Fue en el siglo XX cuando
empezamos a mirar con suspicacia hasta al humilde pan del desayuno. El mundo se
volvió urbano. Las horas de sobremesa obligatorias para asentar las
complejidades de la cocina clásica resultaban imposibles para los reclamos de
eficiencia del universo moderno. El tiempo se hizo angustiosamente escaso.
Hacia los años sesenta se consolidó agresivamente un movimiento llamado Nouvelle cuisine, que inició la
tendencia a una gastronomía más ligera y con gran énfasis en la presentación. Paul
Bocuse y Alain Chapel lideraron esta influyente propuesta que ha sido remedada
y hasta refutada, pero que sin duda ha legado una nueva manera de comer.
Si bien los orígenes de
la comida peruana están íntimamente ligados a sus prehispánicas raíces, el
mestizaje o fusión ocurrido en los últimos cien años parece haber sido la clave
de esas recetas magistrales.

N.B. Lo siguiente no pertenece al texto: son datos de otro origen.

(* ===== verification/GoalState.v ===== *)
(** * Goal state management

    [src/src/FM/pkg/gm]: the aggregator of a VNET's constructs, the generator of
    per-ENI goal states, the cache of goal states by fingerprint, and the manager
    that runs the three when a construct changes.

    Go ranges over a map in an unspecified order: where the code does, the
    order is an argument, any permutation of the map's entries.  The state of a
    context is an argument too: its error once it is done. *)

From S2P Require Import Prelude GoFloat.

(** ** types.go, errors.go *)

Record Route : Type := mkRoute { Destination : string; NextHop : string; Metric : Z }.

Record ACLRule : Type := mkACL {
  acl_ID : string; Action : string; Protocol : string;
  SrcIP : string; DstIP : string; SrcPort : Z; DstPort : Z
}.

Record VIPMapping : Type := mkVIP { VIP : string; DIP : string }.

Record PerENIGoalState : Type := mkGoal {
  ENI_ID : string;
  Routes : list Route;
  ACLs : list ACLRule;
  VIPMappings : list VIPMapping;
  Fingerprint : string;
  Version : Z;
  LastUpdated : Time
}.

Record ConstructState : Type := mkConstruct {
  ID : string;
  VnetID : string;
  Status : string;
  ConfigVersion : Z;
  TenantID : string;
  ConstructType : string;
  c_LastUpdated : Time;
  ReplicaID : string
}.

Record ReplicaState : Type := mkReplica {
  r_ID : string; r_VnetID : string; r_Status : string; HealthOK : bool
}.

Record AggregatedState : Type := mkAggregated {
  agg_VnetID : string;
  Constructs : list ConstructState;
  Replicas : list ReplicaState
}.

(** The last three are declared, and never set. *)
Record ManagerStats : Type := mkMStats {
  VNETsProcessed : Z;
  GoalStatesGenerated : Z;
  CacheHits : Z;
  CacheMisses : Z;
  AggregationErrors : Z;
  GenerationErrors : Z;
  AggregationTimeMs : f64;
  GenerationTimeMs : f64;
  gm_Uptime : Duration
}.

Definition zero_stats : ManagerStats := mkMStats 0 0 0 0 0 0 f_zero f_zero 0.

Definition ErrAggregationFailed : error := Errorf "goal state aggregation failed".
Definition ErrGenerationFailed : error := Errorf "goal state generation failed".
Definition ErrNoHealthyReplicas : error := Errorf "no healthy replicas available".
Definition ErrCacheError : error := Errorf "goal state cache error".

(** ** aggregator.go *)

(** The map of constructs; a nil pointer in it is [None]. *)
Definition VNETAggregator : Type := gmap string (option ConstructState).

(** A nil map is replaced by an empty one. *)
Definition NewVNETAggregator (constructs : option (gmap string (option ConstructState))) : VNETAggregator :=
  default ∅ constructs.

Definition nil_deref : string := "runtime error: invalid memory address or nil pointer dereference".

(** The filtering loop, over the entries in the order of the iteration. *)
Fixpoint filter_vnet (vnetID : string) (order : list (string * option ConstructState))
    : outcome (list ConstructState) :=
  match order with
  | [] => Ret []
  | (_, None) :: _ => Panic nil_deref
  | (_, Some construct) :: order =>
      rest ← filter_vnet vnetID order;
      Ret (if decide (VnetID construct = vnetID) then construct :: rest else rest)
  end.

Definition Aggregate (order : list (string * option ConstructState)) (ctx_err : option error)
    (vnetID : string) : outcome (result AggregatedState) :=
  match ctx_err with
  | Some e => Ret (Err (Wrapf "aggregation cancelled: " e ""))
  | None =>
      if decide (vnetID = "") then Ret (Err (Errorf "vnet ID required"))
      else
        vnetConstructs ← filter_vnet vnetID order;
        Ret (Ok (mkAggregated vnetID vnetConstructs []))
  end.

Definition AddConstruct (a : VNETAggregator) (construct : option ConstructState) : VNETAggregator :=
  match construct with
  | Some c => if decide (ID c = "") then a else <[ID c := Some c]> a
  | None => a
  end.

(** ** composer.go *)

Section Composer.
(** The quoted form of a string in JSON ([encoding/json]), and SHA-256 in
    hexadecimal. *)
Context (json_string : string → string) (sha256_hex : string → string).

(** [json.Marshal] of the payload: a map, so the keys come out sorted. *)
Definition construct_json (c : ConstructState) : string :=
  "{" +:+ json_string "config_ver" +:+ ":" +:+ Itoa (ConfigVersion c) +:+ "," +:+
  json_string "eni_id" +:+ ":" +:+ json_string (ID c) +:+ "," +:+
  json_string "status" +:+ ":" +:+ json_string (Status c) +:+ "," +:+
  json_string "vnet_id" +:+ ":" +:+ json_string (VnetID c) +:+ "}".

Definition goal_of (c : ConstructState) : PerENIGoalState :=
  mkGoal (ID c) [] [] [] (sha256_hex (construct_json c)) (ConfigVersion c) zero_time.

Definition Generate (ctx_err : option error) (agg : option AggregatedState)
    : result (list PerENIGoalState) :=
  match ctx_err with
  | Some e => Err (Wrapf "generation cancelled: " e "")
  | None =>
      match agg with
      | None => Err (Errorf "aggregated state required")
      | Some agg => Ok (map goal_of (Constructs agg))
      end
  end.

End Composer.

(** ** cache.go *)

Record CacheStats : Type := mkGStats { cs_Size : Z; cs_Hits : Z; cs_Misses : Z; cs_Evicted : Z }.

(** A nil state in the map is [None]. *)
Record GoalStateCache : Type := mkGCache {
  cache : gmap string (option PerENIGoalState);
  c_stats : CacheStats
}.

Definition NewGoalStateCache : GoalStateCache := mkGCache ∅ (mkGStats 0 0 0 0).

Definition Get (c : GoalStateCache) (fingerprint : string)
    : GoalStateCache * (option PerENIGoalState * bool) :=
  let s := c_stats c in
  match cache c !! fingerprint with
  | Some state =>
      (mkGCache (cache c) (mkGStats (cs_Size s) (cs_Hits s +64 1) (cs_Misses s) (cs_Evicted s)),
       (state, true))
  | None =>
      (mkGCache (cache c) (mkGStats (cs_Size s) (cs_Hits s) (cs_Misses s +64 1) (cs_Evicted s)),
       (None, false))
  end.

Definition Set_ (c : GoalStateCache) (fingerprint : string) (state : option PerENIGoalState)
    : GoalStateCache :=
  let m := <[fingerprint := state]> (cache c) in
  let s := c_stats c in
  mkGCache m (mkGStats (Z.of_nat (size m)) (cs_Hits s) (cs_Misses s) (cs_Evicted s)).

Definition Clear (c : GoalStateCache) : GoalStateCache :=
  let s := c_stats c in
  mkGCache ∅ (mkGStats 0 (cs_Hits s) (cs_Misses s) (cs_Evicted s +64 Z.of_nat (size (cache c)))).

Definition Cache_Stats (c : GoalStateCache) : CacheStats := c_stats c.

(** ** manager.go *)

(** [cancelled] says that [m.cancel] was called on the current [m.ctx]. *)
Record GoalStateManager : Type := mkGM {
  aggregator : VNETAggregator;
  m_cache : GoalStateCache;
  running : bool;
  cancelled : bool;
  stats : ManagerStats
}.

Definition NewGoalStateManager (agg : VNETAggregator) (c : GoalStateCache) : GoalStateManager :=
  mkGM agg c false false zero_stats.

Definition Start (m : GoalStateManager) : GoalStateManager * option error :=
  if running m then (m, Some (Errorf "goal state manager already running"))
  else (mkGM (aggregator m) (m_cache m) true false (stats m), None).

Definition Stop (m : GoalStateManager) : GoalStateManager * option error :=
  if negb (running m) then (m, Some (Errorf "goal state manager not running"))
  else (mkGM (aggregator m) (m_cache m) false true (stats m), None).

Definition add_stats (s : ManagerStats) (vnets gens hits misses aggerrs generrs : Z) : ManagerStats :=
  mkMStats (VNETsProcessed s +64 vnets) (GoalStatesGenerated s +64 gens) (CacheHits s +64 hits)
    (CacheMisses s +64 misses) (AggregationErrors s +64 aggerrs) (GenerationErrors s +64 generrs)
    (AggregationTimeMs s) (GenerationTimeMs s) (gm_Uptime s).

Definition set_stats (m : GoalStateManager) (s : ManagerStats) : GoalStateManager :=
  mkGM (aggregator m) (m_cache m) (running m) (cancelled m) s.

(** [for _, state := range states { m.cache.Set(...) }] *)
Definition cache_states (c : GoalStateCache) (states : list PerENIGoalState) : GoalStateCache :=
  fold_left (λ c state, Set_ c (Fingerprint state) (Some state)) states c.

(** The surroundings of a call: the caller's context at the manager's check, in
    the aggregator and in the generator; whether the parent of the manager's own
    context is done; which of two ready cases the select takes; the order in
    which the constructs come. *)
Record HandleEnv : Type := mkHEnv {
  he_ctx : option error;
  he_ctx_agg : option error;
  he_ctx_gen : option error;
  he_parent_done : bool;
  he_pick_ctx : bool;
  he_order : list (string * option ConstructState)
}.

Section Manager.
Context (json_string : string → string) (sha256_hex : string → string).

Definition stopped_error : error := Errorf "goal state manager stopped".

(** The select at the top of the handler. *)
Definition handle_select (m : GoalStateManager) (env : HandleEnv) : option error :=
  let done := cancelled m || he_parent_done env in
  match he_ctx env with
  | Some e =>
      if done && negb (he_pick_ctx env) then Some stopped_error
      else Some (Wrapf "construct change handling cancelled: " e "")
  | None => if done then Some stopped_error else None
  end.

(** The handler over any implementation of the aggregator's interface:
    [aggregate ctx_err vnetID] is its [Aggregate]. *)
Definition HandleWith (aggregate : option error → string → outcome (result AggregatedState))
    (m : GoalStateManager) (env : HandleEnv) (construct : option ConstructState)
    : outcome (GoalStateManager * option error) :=
  if negb (running m) then Ret (m, Some (Errorf "goal state manager not running"))
  else
    match handle_select m env with
    | Some e => Ret (m, Some e)
    | None =>
        match construct with
        | None => Ret (m, Some (Errorf "construct required"))
        | Some construct =>
            agg ← aggregate (he_ctx_agg env) (VnetID construct);
            match agg with
            | Err err =>
                Ret (set_stats m (add_stats (stats m) 0 0 0 0 1 0),
                     Some (Wrapf "aggregation failed: " err ""))
            | Ok agg =>
                let m := set_stats m (add_stats (stats m) 1 0 0 0 0 0) in
                match Generate json_string sha256_hex (he_ctx_gen env) (Some agg) with
                | Err err =>
                    Ret (set_stats m (add_stats (stats m) 0 0 0 0 0 1),
                         Some (Wrapf "goal state generation failed: " err ""))
                | Ok states =>
                    let m := set_stats m (add_stats (stats m) 0 (Z.of_nat (length states)) 0 0 0 0) in
                    Ret (mkGM (aggregator m) (cache_states (m_cache m) states) (running m)
                           (cancelled m) (stats m), None)
                end
            end
        end
    end.

(** With the aggregator over the constructs in memory. *)
Definition HandleConstructChange (m : GoalStateManager) (env : HandleEnv)
    (construct : option ConstructState) : outcome (GoalStateManager * option error) :=
  HandleWith (Aggregate (he_order env)) m env construct.

End Manager.

(** The search of [GetGoalState], over the cache in the order of the iteration. *)
Fixpoint find_eni (eniID : string) (order : list (string * option PerENIGoalState))
    : option PerENIGoalState :=
  match order with
  | [] => None
  | (_, Some state) :: order =>
      if decide (ENI_ID state = eniID) then Some state else find_eni eniID order
  | (_, None) :: order => find_eni eniID order
  end.
(* ===== verification/DalPool.v ===== *)
(** * DPU abstraction: the worker pool and the manager

    [src/src/FM/pkg/dal/pool.go] and [manager.go], and the factory's
    [CreateDPUManager].  The pool is concurrent: callers submit goals into a
    bounded queue, each with a channel for its result, and worker goroutines
    take them, dispatch and answer.  [pool_exec] is one atomic step: a call that
    holds the mutex, or one channel operation of a submitter or a worker. *)

From S2P Require Import Prelude GoFloat Resilience GoalState DalDispatch.

(** ** pool.go *)

(** A goal with the identity of its result channel. *)
Record goalJob : Type := mkJob { j_chan : nat; j_goal : PerENIGoalState }.

(** Where a worker is: waiting for a job, dispatching one, about to answer, or
    gone. *)
Inductive worker : Type :=
| WIdle
| WBusy (j : goalJob)
| WReply (j : goalJob) (r : option ProgramResult)
| WExited.

(** What became of a result channel: a result was sent, or it was closed. *)
Inductive answer : Type :=
| Answered (r : option ProgramResult)
| ClosedEmpty.

(** [senders] are the calls of [Submit] that passed its checks and have not put
    their job in the queue yet; [answers] the channels of finished jobs;
    [next_chan] names the next channel; [ctx_done] says that [p.ctx] is done.  The
    map of result channels is made and never used. *)
Record PluginPool : Type := mkPool {
  dispatcher : PluginDispatcher;
  workers : Z;
  jobQueue : list goalJob;
  queue_closed : bool;
  running : bool;
  ctx_done : bool;
  pool_workers : list worker;
  senders : list goalJob;
  answers : list (goalJob * answer);
  next_chan : nat
}.

Definition NewPluginPool (d : PluginDispatcher) (workers : Z) : PluginPool :=
  mkPool d (if workers <? 1 then 4 else workers) [] false false false [] [] [] 0.

(** The capacity of the queue. *)
Definition queue_cap (p : PluginPool) : Z := workers p *64 2.

(** [Start]: [parent_done] says that the context passed is done already. *)
Definition Start (p : PluginPool) (parent_done : bool) : PluginPool * option error :=
  if running p then (p, Some (Errorf "plugin pool already running"))
  else
    (mkPool (dispatcher p) (workers p) (jobQueue p) (queue_closed p) true parent_done
       (pool_workers p ++ replicate (Z.to_nat (workers p)) WIdle) (senders p) (answers p)
       (next_chan p), None).

Definition Shutdown (p : PluginPool) : outcome (PluginPool * option error) :=
  if negb (running p) then Ret (p, Some (Errorf "plugin pool not running"))
  else if queue_closed p then Panic "close of closed channel"
  else
    Ret (mkPool (dispatcher p) (workers p) (jobQueue p) true false true (pool_workers p)
           (senders p) (answers p) (next_chan p), None).

(** The checks of [Submit]; [None] is the closed channel of the refusals, [Some c]
    the channel of a job that goes on to be sent. *)
Definition Submit (p : PluginPool) (ctx_err : option error) (goal : option PerENIGoalState)
    : PluginPool * option nat :=
  if negb (running p) then (p, None)
  else
    match goal with
    | None => (p, None)
    | Some goal =>
        if bool_decide (is_Some ctx_err) || ctx_done p then (p, None)
        else
          let job := mkJob (next_chan p) goal in
          (mkPool (dispatcher p) (workers p) (jobQueue p) (queue_closed p) (running p)
             (ctx_done p) (pool_workers p) (senders p ++ [job]) (answers p) (S (next_chan p)),
           Some (j_chan job))
    end.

La intensa relación con lo propio sumado a la paradójica
fascinación por lo ajeno dieron lugar a inspiradas asociaciones. En este caso
nuestra frágil identidad, que tantos disgustos nos ha dado, hizo posible la
necesaria permeabilidad. Pero la característica definitoria de la comida
peruana es su extracción profundamente popular. En esa medida sus hallazgos son
producto de una sensualidad plebeya, sabia en su alegría.
Ciertamente no es comida para
anoréxicos ni para desabridos. Es una comida demasiado real, terriblemente
honesta, lo que hace algo contraproducente todo intento de estilización. Sin
embargo conviene reconocer que resulta tonto generalizar cuando se trata de la
comida peruana: uno de los argumentos para asumir su excelencia es su
complejidad y variedad, los amplios catálogos de sus posibilidades. Si bien hay
platos extraordinarios como el seco de cabrito o el chaque de tripas, no
recomendados por la asociación de cardiólogos, el plato nacional, el ceviche, resulta
un evidente milagro de sabor y ligereza.
En el caso específico de la cocina arequipeña, que soporta una reputación de excesiva
suculencia, se puede disfrutar, sin embargo, de algunos platos de admirable levedad.
Digamos: el Solterito de queso, la sarza de lapas, el siempre añorado sudado de
machas, el delicadísimo rachi de libro, el sutil y nunca suficientemente
valorado ají de lacayote.
Estos tiempos de
entusiasmo culinario peruano sin duda servirán para someter a prueba la
capacidad de evolucionar de una tradición ya consolidada. Seguramente la actual
tendencia de cocina de autor y el afán internacionalizador crearán algunos
monstruos, pero la solidez de nuestra gastronomía, que se levanta sobre prodigiosos
ingredientes, sin duda se enfrentará al nuevo desafío con heroicas soluciones.
Por ejemplo, una novísima variante de gloriosos carbohidratos.